Saved entries:
_ _ _ _ _

(** C8: in n-best mode, on a well-formed input, the output is, for every
    input line [g] in order, one line "[g] ||| text ||| cost" for every
    hypothesis of the beam that the search returned for line [g], in the
    order of that beam; the beam has [beam_size] hypotheses. The index
    written by [translate_maxibatch] is the number of lines of the
    maxibatches before it plus the position of the line in it, the beams
    being in the order of the input when they are numbered. *)
Theorem translate_file_nbest_lines content :
  0 < minibatch_size → well_formed (readlines content) → contract →
  let lines := readlines content in
  ∃ w,
    run_file true content = (Return (length lines), w)
    ∧ written (trace w) =
        seq 0 (length lines) ≫= (λ g,
          (λ h : Hypo, pretty g +:+ " ||| " +:+ seq2words h.1 ntt +:+ " ||| "
                         +:+ str_cost h.2 +:+ newline)
            <$> translation lines g)
    ∧ (∀ g, g < length lines →
         length (translation lines g) = beam_size ∧
         ∃ p, parse_sentence config0 (lines !!! g) = inr p ∧
              sentence_of config0 minibatch_size maxibatch_size lines g
              = Some p)
    ∧ entered (trace w) = numbered 0 (maxibatches cap lines)
    ∧ (∀ maxibatch n,
         lines_of true maxibatch n =
         seq 0 (length maxibatch) ≫= λ i,
           nbest_line ntt (n + i) <$>
             maxibatch_translation session config0 models beam_size
               minibatch_size alpha ra maxibatch i).
Proof.
  intros Hmb Hwf Hc lines.
  destruct (translate_file_run session models config0 configs beam_size
              minibatch_size maxibatch_size alpha ra true content)
    as (evs & ms & Hrun & Hw & He); [done|by left|done..|].
  exists (mkWorld ms (LogCap (translation_maxlen config0) :: evs)).
  cbn [trace].
  change (written (LogCap (translation_maxlen config0) :: evs))
    with (written evs).
  change (entered (LogCap (translation_maxlen config0) :: evs))
    with (entered evs).
  split_and!; [done| | |done|done].
  - rewrite Hw. apply Forall_bind_ext, Forall_forall. intros g _.
    unfold beam_lines. apply list_fmap_ext. by intros _ [sent c] _.
  - intros g Hg. split.
    + by apply length_translation_of.
    + by apply sentence_of_parse.
Qed.

End translate_file_claims.

(** * The claims about the search *)

Section engine_claims.
Context {Src Hidden : Type}.
Variables (vocab_size eos : nat) (float_pow : nat → Qc → Qc).
Implicit Types (scorers : list (Scorer Src Hidden)).
Implicit Types (h : hypothesis Hidden).



(** C3: with a vocabulary that has its end-of-sequence token, the beam
    returned for a sentence has exactly [beam_size] (translation, score)
    pairs, in ascending order of (normalized) cost, and so has every beam
    returned for a batch, one per sentence; at every step of the search
    the beam has at most [beam_size] hypotheses. *)
Theorem beam_has_beam_size_sorted_hypotheses scorers beam_size alpha
    maxlen (src : Src) (batch : list Src) :
  eos < vocab_size →
  let beam := search_sentence vocab_size eos float_pow scorers beam_size
                alpha maxlen src in
  length beam = beam_size
  ∧ Sorted (λ a b : Hypo, cost_le a.2 b.2 = true) beam
  ∧ (∀ n, length (Nat.iter n (step vocab_size eos scorers beam_size)
                    (initial_beam scorers beam_size src)) ≤ beam_size)
  ∧ (∀ n, length (search vocab_size eos scorers beam_size n
                    (initial_beam scorers beam_size src)) ≤ beam_size)
  ∧ length (engine_beam_search vocab_size eos float_pow scorers batch
              beam_size alpha maxlen) = length batch
  ∧ Forall (λ b : Beam,
              length b = beam_size ∧
              Sorted (λ a b : Hypo, cost_le a.2 b.2 = true) b)
      (engine_beam_search vocab_size eos float_pow scorers batch beam_size
         alpha maxlen).
Proof.
  intros Heos beam.
  assert (HV : 0 < vocab_size) by lia.
  split_and!.
  - by apply length_search_sentence.
  - apply final_beam_Sorted.
  - apply length_steps_le.
  - intros n. rewrite length_search; [done..|apply length_initial_beam].
  - by apply engine_beam_search_shape.
  - unfold engine_beam_search. apply Forall_fmap, Forall_forall.
    intros src' _. simpl. split; [by apply length_search_sentence|].
    apply final_beam_Sorted.
Qed.
End engine_claims.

_ _ _ _ _

Only the lines from the first line of the records through the one containing "length lines →" should be reproduced, exactly, with both of them included.

> [Answer to the exercise]
(** C8: in n-best mode, on a well-formed input, the output is, for every
    input line [g] in order, one line "[g] ||| text ||| cost" for every
    hypothesis of the beam that the search returned for line [g], in the
    order of that beam; the beam has [beam_size] hypotheses. The index
    written by [translate_maxibatch] is the number of lines of the
    maxibatches before it plus the position of the line in it, the beams
    being in the order of the input when they are numbered. *)
Theorem translate_file_nbest_lines content :
  0 < minibatch_size → well_formed (readlines content) → contract →
  let lines := readlines content in
  ∃ w,
    run_file true content = (Return (length lines), w)
    ∧ written (trace w) =
        seq 0 (length lines) ≫= (λ g,
          (λ h : Hypo, pretty g +:+ " ||| " +:+ seq2words h.1 ntt +:+ " ||| "
                         +:+ str_cost h.2 +:+ newline)
            <$> translation lines g)
    ∧ (∀ g, g < length lines →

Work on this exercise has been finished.